The herbal of Apuleius Platonicus lists two different basils: ozimum, which Fuchs derives from the Greek for ‘fragrant’, also called basilica and used for head pains, rheums in the eyes and for the kidneys; and herba basilica of three kinds, which treat poisonous bites. Further, the Salernitan herbal differentiates between ozimum, whose seeds are used, and two sorts of basilicum which have a warming and drying quality. Mattioli considers the name ocymum, from the Greek ‘ocys’ meaning ‘swift growing’ to relate to the first animal fodder to appear in spring such as green corn and vetch, and nothing to do with ocimum, the true basil. Of this he lists three kinds: those with large long, wide and thick leaves of a lemon apple scent, a smaller version named ‘non garyophyllatum’, which he matches to Dioscorides’ description, to distinguish it from the third kind with the tiniest, narrowest leaves and the strongest scent, the ‘clove’ basil, the most cordial of all, called the ‘native basil’ (basilicum gentile) by the Italians.
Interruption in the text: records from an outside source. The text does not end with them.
(* ===== verification/Drives.v ===== *)
(** The drive enumerator [GameDiscBurner.find_dvd_drives] (src/main.py
    258-268).  The two Win32 queries are the variables of a Section: the
    [GetLogicalDrives] bit mask (a DWORD) and [GetDriveTypeW].  ctypes calls
    them with its default result type [c_int], so the mask reaches Python as
    a signed 32-bit integer; [c_int] writes that wrap-around out.  The loop
    shifts the mask right once per letter; [drives_at] is the reference that
    reads bit [i] for letter [i] directly. *)

From S2P Require Import Prelude.

Module DriveEnum.
Local Open Scope Z_scope.

(** ctypes' default [restype]: the low 32 bits read as a signed integer. *)
Definition c_int (x : Z) : Z := ((x + 2 ^ 31) mod 2 ^ 32) - 2 ^ 31.

Definition DRIVE_CDROM : Z := 5.

Definition drive_letters : list ascii := list_ascii_of_string "ABCDEFGHIJKLMNOPQRSTUVWXYZ".

Section WithOS.
Variable GetLogicalDrives : Z.
Variable GetDriveTypeW : string -> Z.

Definition is_cdrom (letter : ascii) : bool :=
    c_int (GetDriveTypeW (String letter ":/")) =? DRIVE_CDROM.

  (** [for letter in "A..Z": if bitmask & 1: ...; bitmask >>= 1] *)
Fixpoint scan_drives (letters : list ascii) (bitmask : Z) (drives : list string)
    : list string :=
    match letters with
    | [] => drives
    | letter :: rest =>
        let drives' :=
          if negb (Z.land bitmask 1 =? 0) then
            if is_cdrom letter then drives ++ [String letter ":"] else drives
          else drives in
        scan_drives rest (Z.shiftr bitmask 1) drives'
    end.

Definition find_dvd_drives : list string :=
    scan_drives drive_letters (c_int GetLogicalDrives) [].

  (** Reference: letter number [i] is kept when bit [i] of the mask is set
      and the drive is a CD-ROM drive. *)
Definition keep_at (b : Z) (il : nat * ascii) : bool :=
    Z.testbit b (Z.of_nat (fst il)) && is_cdrom (snd il).

Definition drive_name (il : nat * ascii) : string := String (snd il) ":".

Definition drives_at (b : Z) : list string :=
    map drive_name (filter (keep_at b) (combine (seq 0 26) drive_letters)).
End WithOS.

Example find_dvd_drives_example :
  find_dvd_drives (Z.lor 4 (Z.lor 8 16))
    (fun p => if (p =? "D:/")%string then 5 else if (p =? "E:/")%string then 5 else 3)
  = ["D:"; "E:"]%string.
Proof. reflexivity. Qed.

(** ** Bits *)

Lemma land_1_eqb_0 x : (Z.land x 1 =? 0) = negb (Z.testbit x 0).
Proof.
  change 1 with (Z.ones 1). rewrite Z.land_ones by lia. rewrite Z.bit0_odd.
  rewrite Zmod_odd. now destruct (Z.odd x).
Qed.

Lemma c_int_mod x : c_int x mod 2 ^ 32 = x mod 2 ^ 32.
Proof.
  unfold c_int. rewrite Zminus_mod_idemp_l. f_equal. lia.
Qed.

(** The signed reading keeps the 32 low bits. *)
Lemma c_int_testbit x i : 0 <= i < 32 -> Z.testbit (c_int x) i = Z.testbit x i.
Proof.
  intros Hi. rewrite <- (Z.mod_pow2_bits_low (c_int x) 32), c_int_mod,
    Z.mod_pow2_bits_low by lia. reflexivity.
Qed.

(** ** The loop against the reference *)

Section Loop.
Variable GetDriveTypeW : string -> Z.
Variable b : Z.

Lemma scan_drives_spec letters n acc :
    scan_drives GetDriveTypeW letters (Z.shiftr b (Z.of_nat n)) acc =
    acc ++ map drive_name
              (filter (keep_at GetDriveTypeW b) (combine (seq n (length letters)) letters)).
Proof.
  revert n acc. induction letters as [|l letters IH]; intros n acc; simpl.
  - now rewrite app_nil_r.
  - rewrite Z.shiftr_shiftr by lia.
    replace (Z.of_nat n + 1) with (Z.of_nat (S n)) by lia.
    rewrite IH, land_1_eqb_0, negb_involutive, Z.shiftr_spec, Z.add_0_l by lia.
    change (keep_at GetDriveTypeW b (n, l))
      with (Z.testbit b (Z.of_nat n) && is_cdrom GetDriveTypeW l).
    destruct (Z.testbit b (Z.of_nat n)), (is_cdrom GetDriveTypeW l); simpl;
      rewrite <- ?app_assoc; reflexivity.
Qed.
End Loop.

Lemma keep_at_c_int T d il :
  In il (combine (seq 0 26) drive_letters) -> keep_at T (c_int d) il = keep_at T d il.
Proof.
  destruct il as [i l]. intros H. apply in_combine_l, in_seq in H. unfold keep_at. simpl fst.
  rewrite c_int_testbit by lia. reflexivity.
Qed.

(** The loop, started on the [c_int] reading of the mask, as a filter over
    the bit positions of the mask itself. *)
Lemma find_dvd_drives_filter d T :
  find_dvd_drives d T = map drive_name (filter (keep_at T d) (combine (seq 0 26) drive_letters)).
Proof.
  unfold find_dvd_drives.
  rewrite <- (Z.shiftr_0_r (c_int d)). change 0 with (Z.of_nat 0).
  rewrite scan_drives_spec, app_nil_l. f_equal. apply filter_ext_in.
  intros il Hil. now apply keep_at_c_int.
Qed.

(** C9: the shifting loop of [find_dvd_drives] computes the reference: the
    drives "X:" for the letters X whose bit of the [GetLogicalDrives] mask
    is set and whose [GetDriveTypeW] code is [DRIVE_CDROM], in alphabetical
    order; the signed 32-bit reading of the mask by ctypes changes nothing. *)
Theorem find_dvd_drives_correct d T : find_dvd_drives d T = drives_at T d.
Proof. unfold drives_at. apply find_dvd_drives_filter. Qed.

(** C24: only the 26 low bits of the mask matter. *)
Theorem find_dvd_drives_low_bits d T : find_dvd_drives d T = find_dvd_drives (d mod 2 ^ 26) T.
Proof.
  rewrite !find_dvd_drives_filter. f_equal. apply filter_ext_in.
  intros [i l] H. apply in_combine_l, in_seq in H. unfold keep_at. simpl fst.
  rewrite Z.mod_pow2_bits_low by lia. reflexivity.
Qed.

Lemma drive_names_NoDup : NoDup (map drive_name (combine (seq 0 26) drive_letters)).
Proof.
  vm_compute. repeat (constructor; [simpl; intuition discriminate|]). constructor.
Qed.

(** C25: the enumerated drives are distinct and each is a letter of
    [A..Z] followed by a colon. *)
Theorem find_dvd_drives_shape d T :
  NoDup (find_dvd_drives d T) /\
  Forall (fun x => exists l, x = String l ":" /\ In l drive_letters) (find_dvd_drives d T).
Proof.
  rewrite find_dvd_drives_filter. split.
  - apply NoDup_map_filter, drive_names_NoDup.
  - apply Forall_forall. intros x (il & <- & Hin)%in_map_iff.
    apply filter_In in Hin as [Hin _]. destruct il as [i l].
    exists l. split; [reflexivity|]. eapply in_combine_r; eauto.
Qed.

(** With no CD-ROM drive among the letters the result is the empty
    list, whatever the mask. *)
Theorem find_dvd_drives_none d T :
  (forall l, In l drive_letters -> is_cdrom T l = false) -> find_dvd_drives d T = [].
Proof.
  intros H. rewrite find_dvd_drives_filter.
  rewrite filter_all_false; [reflexivity|]. intros [i l] Hin. unfold keep_at. simpl.
  rewrite H; [apply andb_false_r | eapply in_combine_r; eauto].
Qed.

Lemma find_dvd_drives_none_witness :
  (forall l, In l drive_letters -> is_cdrom (fun _ => 3) l = false) /\
  find_dvd_drives 12 (fun _ => 3) = [].
Proof.
  split; [intros l _; reflexivity|].
  apply (find_dvd_drives_none 12 (fun _ => 3)). intros l _. reflexivity.
Defined.

End DriveEnum.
Bock also lays claim to this last kind as that used by the German apothecaries, a medicinally useful herb in contrast to ‘Cato’s basil’, an inferior species and the one thought useless or harmful by classical writers. Mattioli’s differentiation according to leaf size is supported by modern botany.

Dodoens also differentiates three kinds, two being large and small garden varieties of a hot and moist temperament, the third a wild basil of a hotter and drier quality. Bauhin notes the contrariness of basil also in relation to how it grows. He states that it likes being watered in the middle of the day under the heat of the sun; that it sprouts sooner if hot water is poured onto newly sown seed. However, quoting Costaeus, who speculates on the feebleness of the plant, which withers if not regularly watered, Bauhin affirms that heat normally relaxes bodies and increases feebleness. If basil requires heat due to a deficiency in its essence, this is countered by its pronounced scent, which is proof that heat flourishes there. Costaeus concludes that basil instead has a laxity of substance, causing its innate heat to be easily disrupted and requiring heat to support its constant need for nourishment.
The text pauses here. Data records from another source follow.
(* ===== verification/Payload.v ===== *)
(** The payload policy [GameDiscBurner.apply_payload_if_needed] (src/main.py
    284-324) and the interface [PayloadStep] through which [burn_game] uses
    it: a step that leaves the window state alone, starts no process with
    [Popen] and lets no exception escape.  The burn handler's theorems are
    proved against the interface; [apply_payload_step] discharges it. *)

From S2P Require Import Prelude PyStr UStr Console PyEffects Igdb Window.
Import Py Classifier Igdb Win.

Module Payload.
Local Open Scope string_scope.
Local Open Scope py_scope.

(** [ntpath.join(a, b)] for a relative [b] without a drive: a separator is
    inserted unless [a] is empty, ends with a separator or is a bare drive
    [X:]. *)
Definition path_join (a b : string) : string :=
  match list_ascii_of_string a with
  | [] => b
  | l =>
      if is_sep (last l "a"%char) then a ++ b
      else match l with
           | [c; d] => if negb (is_sep c) && (d =? ":")%char then a ++ b else a ++ "\" ++ b
           | _ => a ++ "\" ++ b
           end
  end.

Definition patcher_path (w : window) : string :=
  path_join (path_join (payload_base w) "PS2") "FDVDB_ESR_Patcher.exe".

Definition xbox_payload_dir (w : window) : string := path_join (payload_base w) "Xbox".

Definition esr_question : string :=
  "This PS2 game may require patching for FreeMcBoot. Patch it now?".

(** [subprocess.run([patcher, game_path], check=True)]; a [None] path fails
    in [subprocess] before anything is started. *)
Definition run_patcher (patcher : string) (game_path : option string) : M window unit :=
  match game_path with
  | Some p => subprocess_run [patcher; p]
  | None => raise (TypeError "expected str, bytes or os.PathLike object, not NoneType")
  end.

Definition apply_payload_if_needed : M window (bool * string) :=
  let* self := get in
  let console := selected_console self in
  let game_path := selected_game_path self in
  if console_is console "PS2" then
      let patcher := patcher_path self in
      let* found := isfile patcher in
      if negb found then ret (false, "ESR patcher not found.")
      else
        let* reply := question "ESR Patch" esr_question in
        if reply then
          try_except
            (let* _ := run_patcher patcher game_path in ret (true, "ESR patch applied."))
            (fun x => ret (false, "Patch failed: " ++ exc_str x))
        else ret (true, "User skipped ESR patch.")
  else if console_is console "Xbox" then
      let* found := isdir (xbox_payload_dir self) in
      if negb found then ret (false, "SID payload folder missing.")
      else ret (true, "Include SID manually on ISO root using DVD burning.")
  else if console_is console "Wii" then
      ret (true, "Wii games typically do not need extra payloads if they are already scrubbed ISO.")
  else if console_is console "Xbox 360" then
      ret (true, "Xbox 360 backups must be in .dvd/.iso format and burned using layer break settings (ImgBurn does this automatically).")
  else if console_is console "PS3" then
      ret (true, "Requires CFW or HEN to install via USB or ISO mount. Not bootable directly from DVD.")
  else ret (true, "No payload needed for " ++ console_str console ++ ".").

(** ** The interface seen by [burn_game] *)

Class PayloadStep := {
  payload_step : M window (bool * string);
  payload_spawn_free : spawn_free payload_step;
  payload_keeps_state : keeps_state payload_step;
  payload_never_raises : never_raises payload_step
}.

Lemma run_patcher_spawn_free p g : spawn_free (run_patcher p g).
Proof. destruct g; unfold run_patcher; auto with effects. Qed.

Lemma run_patcher_keeps_state p g : keeps_state (run_patcher p g).
Proof. destruct g; unfold run_patcher; auto with effects. Qed.

Lemma run_patcher_only_exceptions p g : only_exceptions (run_patcher p g).
Proof. destruct g; unfold run_patcher; auto using only_exceptions_raise with effects. Qed.

#[export] Hint Resolve run_patcher_spawn_free run_patcher_keeps_state
  run_patcher_only_exceptions : effects.

#[export] Program Instance apply_payload_step : PayloadStep := {|
  payload_step := apply_payload_if_needed
|}.
Next Obligation. unfold apply_payload_if_needed. effects_auto. Qed.
Next Obligation. unfold apply_payload_if_needed. effects_auto. Qed.
Next Obligation. unfold apply_payload_if_needed. effects_auto. Qed.

(** The outcome flag of the step, [false] also for an escaped exception. *)
Definition payload_ok (e : env) (w : window) (o : io) : bool :=
  match result (apply_payload_if_needed e w o) with inr (b, _) => b | inl _ => false end.

(** When the step reports failure: the PS2 patcher is missing, or the user
    accepted the patch and it could not run to a zero exit status; or the
    Xbox payload folder is missing. *)
Definition payload_failure_cond (e : env) (w : window) (o : io) : Prop :=
  (selected_console w = Some "PS2" /\
   (env_isfile e (patcher_path w) = false \/
    (hd false (io_answers o) = true /\
     (selected_game_path w = None \/
      exists p, selected_game_path w = Some p /\ env_run e [patcher_path w; p] <> inr 0%Z)))) \/
  (selected_console w = Some "Xbox" /\ env_isdir e (xbox_payload_dir w) = false).

(** A concrete world for the witnesses: only "C:\burn\payload\PS2\..." exists. *)
Definition fixture_env (patcher_present : bool) (exit_code : Z) : env := {|
  env_config := inr (JObj []);
  env_isfile := fun p => patcher_present && String.eqb p "C:\burn\payload\PS2\FDVDB_ESR_Patcher.exe";
  env_isdir := fun _ => false;
  env_cwd := "C:\burn";
  env_logical_drives := 8;
  env_drive_type := fun p => if String.eqb p "D:/" then 5 else 3;
  env_run := fun _ => inr exit_code;
  env_popen := fun _ => None;
  env_post := fun _ => inl "offline";
  env_get := fun _ => inl "offline"
|}%Z.

Definition fixture_window (c : option string) : window :=
  mkWindow "" "C:\Program Files (x86)\ImgBurn\ImgBurn.exe" "C:\burn\payload"
    {| client_id := JNull; client_secret := JNull; token := JStr "t" |}
    "" "" (LText "") true (Some "C:/games/ps2/game.iso") c None [] 0.

(** ** Theorems *)

(** For a PS2 image whose patcher executable is missing, the step
    reports failure with the message about the patcher, shows no dialog and
    runs no process: the trace is unchanged. *)
Theorem payload_ps2_missing_patcher e w o :
  selected_console w = Some "PS2" -> env_isfile e (patcher_path w) = false ->
  apply_payload_if_needed e w o = (inr (false, "ESR patcher not found."), w, o).
Proof.
  intros Hc Hf. unfold apply_payload_if_needed. py_unfold. rewrite Hc. simpl. now rewrite Hf.
Qed.

Lemma payload_ps2_missing_patcher_witness :
  selected_console (fixture_window (Some "PS2")) = Some "PS2" /\
  env_isfile (fixture_env false 0) (patcher_path (fixture_window (Some "PS2"))) = false /\
  apply_payload_if_needed (fixture_env false 0) (fixture_window (Some "PS2")) (mkIO [true] []) =
  (inr (false, "ESR patcher not found."), fixture_window (Some "PS2"), mkIO [true] []).
Proof.
  split; [reflexivity|]. split; [reflexivity|].
  apply payload_ps2_missing_patcher; reflexivity.
Defined.

(** C6: the patcher runs only for a PS2 image whose patcher exists, after
    the user answered Yes to the patch question, and with exactly the
    patcher and the selected path as its arguments. *)
Theorem payload_runs_patcher_only_after_yes e w o args :
  In (EvRun args) (io_trace (final_io (apply_payload_if_needed e w o))) ->
  In (EvRun args) (io_trace o) \/
  (selected_console w = Some "PS2" /\ env_isfile e (patcher_path w) = true /\
   hd false (io_answers o) = true /\
   exists p, selected_game_path w = Some p /\ args = [patcher_path w; p]).
Proof.
  unfold apply_payload_if_needed, run_patcher. py_unfold.
  destruct (console_is (selected_console w) "PS2") eqn:Hc; simpl.
  - apply console_is_spec in Hc.
    destruct (env_isfile e (patcher_path w)) eqn:Hf; simpl; auto.
    destruct (io_answers o) as [|[] rest] eqn:Ha; simpl; try (intros H; left; trace_in H; intuition discriminate).
    destruct (selected_game_path w) as [p|] eqn:Hp; simpl; [|intros H; left; trace_in H; intuition discriminate].
    destruct (env_run e [patcher_path w; p]) as [m|c]; simpl; [intros H; left; trace_in H; intuition discriminate|].
    destruct (c =? 0)%Z; simpl; intros H; trace_in H;
      (destruct H as [[H|[H|[]]]|[H|[]]]; [left; exact H | discriminate | inv H]);
      right; repeat split; eauto.
  - case_ifs; simpl; auto.
Qed.

Lemma payload_runs_patcher_only_after_yes_witness :
  let w := fixture_window (Some "PS2") in
  let o := mkIO [true] [] in
  let args := ["C:\burn\payload\PS2\FDVDB_ESR_Patcher.exe"; "C:/games/ps2/game.iso"] in
  In (EvRun args) (io_trace (final_io (apply_payload_if_needed (fixture_env true 0) w o))) /\
  (In (EvRun args) (io_trace o) \/
   (selected_console w = Some "PS2" /\ env_isfile (fixture_env true 0) (patcher_path w) = true /\
    hd false (io_answers o) = true /\
    exists p, selected_game_path w = Some p /\ args = [patcher_path w; p])).
Proof.
  intros w o args.
  assert (H : In (EvRun args) (io_trace (final_io (apply_payload_if_needed (fixture_env true 0) w o))))
    by (vm_compute; auto).
  split; [exact H|]. exact (payload_runs_patcher_only_after_yes _ _ _ _ H).
Defined.

(** C18: composed with the classifier, the payload step never reports
    failure for an image that is not classified as PS2: the only other
    failing branch, "Xbox", is dead since [detect_console] never returns
    that label.  For such an image the step opens no dialog, runs nothing
    and leaves the window as it was. *)
Theorem payload_non_ps2_succeeds {U : UnicodeDB} p e w o :
  selected_console w = Some (detect_console p) -> detect_console p <> "PS2" ->
  exists msg, apply_payload_if_needed e w o = (inr (true, msg), w, o).
Proof.
  intros Hc Hn. pose proof (detect_console_range p) as H.
  unfold apply_payload_if_needed. py_unfold. rewrite Hc.
  remember (detect_console p) as c eqn:Ec. clear Ec. simpl in H.
  destruct H as [<-|[<-|[<-|[<-|[<-|[<-|[]]]]]]]; [| congruence | ..]; eexists; reflexivity.
Qed.

Lemma payload_non_ps2_succeeds_witness :
  let p := lit "C:/games/Wii/Mario.iso" in
  selected_console (fixture_window (Some "Wii")) = Some (detect_console (U := ascii_db) p) /\
  detect_console (U := ascii_db) p <> "PS2" /\
  exists msg, apply_payload_if_needed (fixture_env false 0) (fixture_window (Some "Wii")) (mkIO [] []) =
    (inr (true, msg), fixture_window (Some "Wii"), mkIO [] []).
Proof.
  intros p. assert (H1 : selected_console (fixture_window (Some "Wii")) = Some (detect_console (U := ascii_db) p))
    by (vm_compute; reflexivity).
  assert (H2 : detect_console (U := ascii_db) p <> "PS2") by (vm_compute; discriminate).
  split; [exact H1|]. split; [exact H2|].
  exact (payload_non_ps2_succeeds p _ _ _ H1 H2).
Defined.

(** C7: the step reports failure exactly under [payload_failure_cond]. *)
Theorem payload_fails_iff e w o : payload_ok e w o = false <-> payload_failure_cond e w o.
Proof.
  unfold payload_ok, payload_failure_cond, apply_payload_if_needed, run_patcher. py_unfold.
  destruct (console_is (selected_console w) "PS2") eqn:Hc; simpl.
  - apply console_is_spec in Hc. rewrite Hc.
    destruct (env_isfile e (patcher_path w)) eqn:Hf; simpl; [|intuition].
    destruct (io_answers o) as [|[] rest]; simpl;
      [split; [discriminate | intros [[_ [H|[H _]]]|[H _]]; discriminate] | |
       split; [discriminate | intros [[_ [H|[H _]]]|[H _]]; discriminate]].
    destruct (selected_game_path w) as [p|] eqn:Hp; simpl; [|intuition].
    destruct (env_run e [patcher_path w; p]) as [m|c] eqn:Hr; simpl.
    + split; [intros _; left; split; [reflexivity|]; right; split; [reflexivity|]; right;
              exists p; split; congruence | reflexivity].
    + destruct (c =? 0)%Z eqn:Hz; simpl.
      * apply Z.eqb_eq in Hz as ->. split; [discriminate|].
        intros [[_ [H|[_ [H|(q & Hq & Hne)]]]]|[H _]]; congruence.
      * apply Z.eqb_neq in Hz. split; [intros _|reflexivity].
        left. split; [reflexivity|]. right. split; [reflexivity|]. right.
        exists p. split; [reflexivity|]. congruence.
  - apply console_is_false in Hc.
    destruct (console_is (selected_console w) "Xbox") eqn:Hx; simpl.
    + apply console_is_spec in Hx.
      destruct (env_isdir e (xbox_payload_dir w)); simpl; intuition discriminate.
    + apply console_is_false in Hx.
      case_ifs; simpl; split; try discriminate; intros [[H _]|[H _]]; contradiction.
Qed.

End Payload.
Thus the story of basil, wild or garden, large or small, until the Age of Enlightenment. With such disagreement reigning, is it any surprise, then, that basil would have easily disappeared from the herbal pharmacopoeia?

Hill in the mid-18th century mentions the Ocymum vulgare majus as better than two or three other varieties but still little used, although it deserves to be much more: the fresh tea he holds as excellent against all obstructions, ‘no simple is more effectual for gently promoting the menses and for removing complaints which naturally attend their stoppage’. This entry is copied by Robinson over a century later, although he does add uses for nausea and vomiting. It is absent in Cullen’s review of the material medica and many texts since. Wren renames basil Clinopodium hortus, a carminative occasionally used for mild nervous disorders.